December 18, 2012 | David F. Coppedge

Hindcasting the Grand Canyon: Geologist Rejects Dam Breach Theory

A geologist rejects the idea that an ancient lake spilled and carved Grand Canyon, but maybe he misrepresents the theory.  Besides, how can geologists “hindcast” an unobserved event without philosophical assumptions?

“Grand Canyon Carved by Flood? Geologist Says No,” reads a headline on Live Science, but the URL is stronger: “Megaflood debunked as Grand Canyon cause.”  Debunked is a strong word.  It implies permanently laid to rest, or falsified, by a concurrence of geologists.  In the article by reporter Becky Oskin, however, it appears that the debunking is just the opinion of one geologist, Bill Dickinson, an emeritus professor of geology at the University of Arizona in Tucson, who could provide no better explanation.

Tracing the history of the Grand Canyon is controversial. The deep gorge exposes a billion years of Earth history in its candy-colored cliffs, but geologists can’t agree when it formed, or exactly how.

A long-standing hypothesis by both creationist and secular geologists places a vast lake, called Hopi Lake, to the southeast of the current canyon, proposing that a dam breach carved at least much of the canyon rapidly and catastrophically.  The Painted Desert and other remnants called the Bidahochi Formation would be remnants of the old lake bottom.

Dickinson doesn’t believe the dam breach is a valid story, so he said “my main purpose is to dismantle it.”  He argues that the lake would have been too shallow, and that the waters could not have climbed over the Kaibab Upwarp.  This argument, though, overlooks the proponents’ scenario that the upwarp and the dam breach were tied together.  Dickinson and others mentioned in the article additionally argue that there’s no way the lake could have existed for 10-20 million years.  Creation geologists, however, do not need the millions of years, while secular geologists have no agreement on the sequence of events in the region, begging the question that the lake required the time.

It would seem hard for Dickinson to triumph over a competing theory when he is admittedly baffled by the origin of the canyon:

Knocking down Hopi Lake leaves a major puzzle: What was the course of the Colorado River before the Grand Canyon deepened? Some geologists think the early Colorado River flowed south into the lake….

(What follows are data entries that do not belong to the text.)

(* ===== verification/FatVfs.v ===== *)
(** * FAT32 in the virtual file system (kernel/fs/fat32_vfs.c)

    The operations of FAT32 as the virtual file system calls them.  Their state is the list
    of block devices, the volume with its open files and directories, and [private_data]:
    the device of the volume that is mounted, if one is.

    A descriptor of an open file is the address of its handle, cast to [int] and back;
    [files_base] is the address of the array of handles, and a handle takes 80 bytes.
    [now] is the time that [rtc_get_time] gives, and [fuel] bounds the entries that one
    call of [fat32_readdir] passes over.  The null pointers that the operations check for
    are not null, [private_data] excepted.  Files and directories that stay open while the
    volume is unmounted, or while another one is mounted, are not followed: their handles
    keep a pointer to memory that is freed. *)

From stdpp Require Import base tactics list numbers option gmap.
From Stdlib Require Import Lia ZifyBool.
From S2P Require Import Prelude Effect Bytes Buffer Linked Block Fat FatDir FatFile VfsTypes Vfs.

#[local] Open Scope Z_scope.

(** [sizeof (fat32_fs_t)] and [sizeof (fat32_file_t)] *)
Definition FS_SIZE : Z := 568.
Definition HANDLE_SIZE : Z := 80.

Record fat_vfs (D : Type) := {
  registry : devices D; volume : fat32 D; open_files : arr fat32_file_t; file_slots : arr bool;
  open_dirs : arr fat32_dir_handle_t; next_dir : Z; private_data : option (block_device_t D)
}.
Arguments registry {D} _.
Arguments volume {D} _.
Arguments open_files {D} _.
Arguments file_slots {D} _.
Arguments open_dirs {D} _.
Arguments next_dir {D} _.
Arguments private_data {D} _.

Section operations.
  Context {D : Type} (mem_ok : nat -> bool) (garbage : nat -> nat -> Z) (now : rtc_time_t) (files_base : Z) (fuel : nat).

#[local] Abbreviation M := (Effect.M (fat_vfs D)).
#[local] Open Scope effect_scope.

Definition set_volume (s : fat_vfs D) (v : fat32 D) : fat_vfs D :=
  {| registry := registry s; volume := v; open_files := open_files s; file_slots := file_slots s; open_dirs := open_dirs s; next_dir := next_dir s; private_data := private_data s |}.
Definition set_files (s : fat_vfs D) (x : fat_files D) : fat_vfs D :=
  {| registry := registry s; volume := fvol x; open_files := fat32_files x; file_slots := fat32_file_slots x; open_dirs := open_dirs s; next_dir := next_dir s; private_data := private_data s |}.
Definition set_dirs (s : fat_vfs D) (x : fat_dirs D) : fat_vfs D :=
  {| registry := registry s; volume := vol x; open_files := open_files s; file_slots := file_slots s; open_dirs := dir_handles x; next_dir := next_dir_handle x; private_data := private_data s |}.
Definition set_private (p : option (block_device_t D)) (s : fat_vfs D) : fat_vfs D :=
  {| registry := registry s; volume := volume s; open_files := open_files s; file_slots := file_slots s; open_dirs := open_dirs s; next_dir := next_dir s; private_data := p |}.
Definition set_registry (s : fat_vfs D) (r : devices D) : fat_vfs D :=
  {| registry := r; volume := volume s; open_files := open_files s; file_slots := file_slots s; open_dirs := open_dirs s; next_dir := next_dir s; private_data := private_data s |}.

(** A computation on a part of the state. *)
Definition on_part {S A} (part : fat_vfs D -> S) (put : fat_vfs D -> S -> fat_vfs D) (m : Effect.M S A) : M A := fun s =>
  match m (part s) with Ret a x => Ret a (put s x) | Fault => Fault | Deadlock => Deadlock | Panic => Panic | NoFuel => NoFuel end.

Definition on_registry {A} : Effect.M (devices D) A -> M A := on_part registry set_registry.
Definition on_volume {A} : Effect.M (fat32 D) A -> M A := on_part volume set_volume.
Definition on_files {A} : Effect.M (fat_files D) A -> M A := on_part (fun s => {| fvol := volume s; fat32_files := open_files s; fat32_file_slots := file_slots s |}) set_files.
Definition on_dirs {A} : Effect.M (fat_dirs D) A -> M A := on_part (fun s => {| vol := volume s; dir_handles := open_dirs s; next_dir_handle := next_dir s |}) set_dirs.

(** A volume that could not be mounted leaves the structure of the one before. *)
Definition keep_volume (old : fat32 D) (s : fat_vfs D) : fat_vfs D :=
  set_volume s {| disk := disk (volume s); params := params old; fat_cache := fat_cache old; fat_cache_sector := fat_cache_sector old; allocs := allocs (volume s) |}.

Definition fat32_vfs_mount (device mountpoint : list Z) : M error_code_t :=
  block_dev <~ on_registry (block_device_get device);;
  if block_dev =? 0 then ret ERR_NOT_FOUND
  else
    b <~ on_volume (Fat.kmalloc mem_ok garbage FS_SIZE);;
    if bool_decide (b = []) then ret ERR_OUT_OF_MEMORY
    else
      dev <~ on_registry (dev_at block_dev);;
      old <~ get volume;;
      err <~ on_volume (fat32_init dev mem_ok garbage);;
      if negb (bool_decide (err = ERR_OK)) then modify (keep_volume old);;; ret err else modify (set_private (Some dev));;; ret ERR_OK.

(** The mounted volume, or [null]. *)
Definition with_private {A} (null : A) (k : block_device_t D -> M A) : M A := p <~ get private_data;; match p with Some dev => k dev | None => ret null end.

Definition fat32_vfs_unmount : M error_code_t := with_private ERR_INVALID_ARG (fun _ => modify (set_private None);;; ret ERR_OK).

(** ** Descriptors *)

(** The cast of an address to [int]. *)
Definition to_fd (addr : Z) : Z := if u32 addr <? 2 ^ 31 then u32 addr else u32 addr - 2 ^ 32.

Definition fd_of (h : option Z) : Z := match h with Some i => to_fd (files_base + HANDLE_SIZE * i) | None => 0 end.

(** The handle at the address to which a descriptor is cast back; at another address there
    is no handle. *)
Definition handle_of (fd : Z) : M (option Z) :=
  if fd =? 0 then ret None
  else let o := u64 fd - files_base in if o mod HANDLE_SIZE =? 0 then ret (Some (o / HANDLE_SIZE)) else stop Fault.

(** ** Files *)

(** The descriptor behind the pointer is changed on success only; the pointer to the file
    data is a fifth argument, which the function does not have. *)
Definition fat32_vfs_open (path : list Z) (flags fd : Z) : M (error_code_t * Z * Z) :=
  with_private (ERR_INVALID_ARG, fd, 0) (fun dev =>
    r <~ on_files (fat32_file_open dev mem_ok garbage now path flags);;
    ret (fst r, if bool_decide (fst r = ERR_OK) then fd_of (snd r) else fd, 0)).

Definition fat32_vfs_close (fd : Z) : M error_code_t := with_private ERR_INVALID_ARG (fun dev => h <~ handle_of fd;; on_files (fat32_file_close dev h)).

Definition fat32_vfs_read (fd count : Z) : M (error_code_t * list Z) :=
  with_private (ERR_INVALID_ARG, []) (fun dev => h <~ handle_of fd;; on_files (fat32_file_read dev mem_ok garbage h count)).

Definition fat32_vfs_write (fd : Z) (src : list Z) : M (error_code_t * Z) :=
  with_private (ERR_INVALID_ARG, 0) (fun dev => h <~ handle_of fd;; on_files (fat32_file_write dev mem_ok garbage h src)).

Definition fat32_vfs_seek (fd offset whence : Z) : M error_code_t :=
  with_private ERR_INVALID_ARG (fun _ => h <~ handle_of fd;; on_files (fat32_file_seek h offset whence)).

(** The position behind the pointer is changed on success only. *)
Definition fat32_vfs_tell (fd position : Z) : M (error_code_t * Z) :=
  with_private (ERR_INVALID_ARG, position) (fun _ => h <~ handle_of fd;; r <~ on_files (fat32_file_tell h);; ret (fst r, if bool_decide (fst r = ERR_OK) then snd r else position)).

(** ** Directories *)

Definition fat32_vfs_stat (path : list Z) : M (error_code_t * option vfs_stat_t) := with_private (ERR_INVALID_ARG, None) (fun dev => on_volume (fat32_stat dev mem_ok garbage path)).
Definition fat32_vfs_mkdir (path : list Z) : M error_code_t := with_private ERR_INVALID_ARG (fun dev => on_volume (fat32_mkdir dev mem_ok garbage path)).
Definition fat32_vfs_rmdir (path : list Z) : M error_code_t := with_private ERR_INVALID_ARG (fun dev => on_volume (fat32_rmdir dev mem_ok garbage path)).
Definition fat32_vfs_opendir (path : list Z) : M (error_code_t * Z) := with_private (ERR_INVALID_ARG, 0) (fun dev => on_dirs (fat32_opendir dev mem_ok garbage path)).
Definition fat32_vfs_readdir (fd : Z) : M (error_code_t * option vfs_dirent_t) := with_private (ERR_INVALID_ARG, None) (fun dev => on_dirs (fat32_readdir dev fuel fd)).
Definition fat32_vfs_closedir (fd : Z) : M error_code_t := with_private ERR_INVALID_ARG (fun dev => on_dirs (fat32_closedir dev fd)).
Definition fat32_vfs_unlink (path : list Z) : M error_code_t := with_private ERR_INVALID_ARG (fun dev => on_volume (fat32_delete_file dev mem_ok garbage path)).
Definition fat32_vfs_move (oldpath newpath : list Z) : M error_code_t := with_private ERR_INVALID_ARG (fun dev => on_volume (fat32_vfs_rename dev mem_ok garbage oldpath newpath)).

(** ["fat32"] *)
Definition fat32_vfs_filesystem : vfs_filesystem_t (fat_vfs D) := {|
  fs_name := [102; 97; 116; 51; 50]; fs_mount := Some fat32_vfs_mount; fs_unmount := Some fat32_vfs_unmount;
  fs_open := Some fat32_vfs_open; fs_close := Some fat32_vfs_close; fs_read := Some fat32_vfs_read; fs_write := Some fat32_vfs_write; fs_seek := Some fat32_vfs_seek; fs_tell := Some fat32_vfs_tell;
  fs_mkdir := Some fat32_vfs_mkdir; fs_rmdir := Some fat32_vfs_rmdir; fs_opendir := Some fat32_vfs_opendir; fs_readdir := Some fat32_vfs_readdir; fs_closedir := Some fat32_vfs_closedir;
  fs_unlink := Some fat32_vfs_unlink; fs_rename := Some fat32_vfs_move; fs_stat := Some fat32_vfs_stat; fs_clear := set_private None; fs_next := 0 |}.

(** [fs] is the address of the structure. *)
Definition fat32_register_vfs (fs : Z) : Effect.M (vfs (fat_vfs D)) error_code_t := vfs_register_filesystem fs.

End operations.

(** ** Opening a file *)

Section through_vfs.
  Context {D : Type} (mem_ok : nat -> bool) (garbage : nat -> nat -> Z) (now : rtc_time_t) (files_base : Z) (fuel : nat).

#[local] Abbreviation st := (vfs (fat_vfs D)).
#[local] Abbreviation system := (fat32_vfs_filesystem (D := D) mem_ok garbage now files_base fuel).
#[local] Open Scope effect_scope.

Lemma file_open_handle (dev : block_device_t D) path flags s h s' : fat32_file_open dev mem_ok garbage now path flags s = Ret (ERR_OK, h) s' -> exists i, h = Some i /\ 0 <= i < MAX_FAT32_FILES.
Proof.
  unfold fat32_file_open. intros (u & s1 & _ & H)%bind_Ret. apply bind_Ret in H as (r & s2 & _ & H). apply bind_Ret in H as (r' & s3 & _ & H).
  case_bool_decide as Hr; cbn [negb] in H; [|by injection H as H _ _]. destruct (is_directory _); [done|]. apply bind_Ret in H as (a & s4 & Ha & H). destruct a as [i|]; [|done].
  assert (Hi : 0 <= i < MAX_FAT32_FILES).
  { unfold fat32_alloc_file in Ha. apply bind_Ret in Ha as (sl & s5 & _ & Ha). destruct (find_first _ _ _) as [j|] eqn:Hf; [|done]. apply find_first_Some in Hf as (Hj & _).
    apply bind_Ret in Ha as (? & ? & _ & Ha). apply bind_Ret in Ha as (? & ? & _ & [= <- _]). unfold MAX_FAT32_FILES in *. lia. }
  exists i. split; [|done]. apply bind_Ret in H as (? & s5 & _ & H). destruct (_ && _); [|by injection H as <- _].
  apply bind_Ret in H as (l & s6 & _ & H). apply bind_Ret in H as (? & s7 & _ & H). case_bool_decide as Hl; cbn [negb] in H; [by injection H as <- _|]. apply bind_Ret in H as (? & ? & _ & H). by injection H as H _ _.
Qed.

“One of the hardest things to hindcast is to know how big a river you’re looking for in Grand Canyon country,” he said. “What was the river like up in Utah? I hope that if people would just abandon the Hope Lake spillover game, their thoughts would lead them on to worrying about Utah.”

Although Dickinson presented a proposal that the ancestral river flowed northwest across northern Arizona, his idea hardly accounts for many features of the canyon, including its crossing the Kaibab plateau.  Oskin implied that no other geologist is likely to come up with a better idea any time soon: “Part of the challenge of solving the Grand Canyon’s history is that so much has changed in the ensuing millions of years: climate was different then, the topography has changed dramatically, and tectonic forces continue to reshape the plateau.”

It seems hardly appropriate for Oskin to say the megaflood theory has been “debunked” when all the other theories have just as many or worse problems.  Oskin misrepresented the megaflood theory by assuming the millions of years as part of the story.  It’s the millions of years that are a large part of the problem with competing theories.  This was no debunking; it was rather a story of a man on a mission to discredit competition so he could present his own fallible hindcast.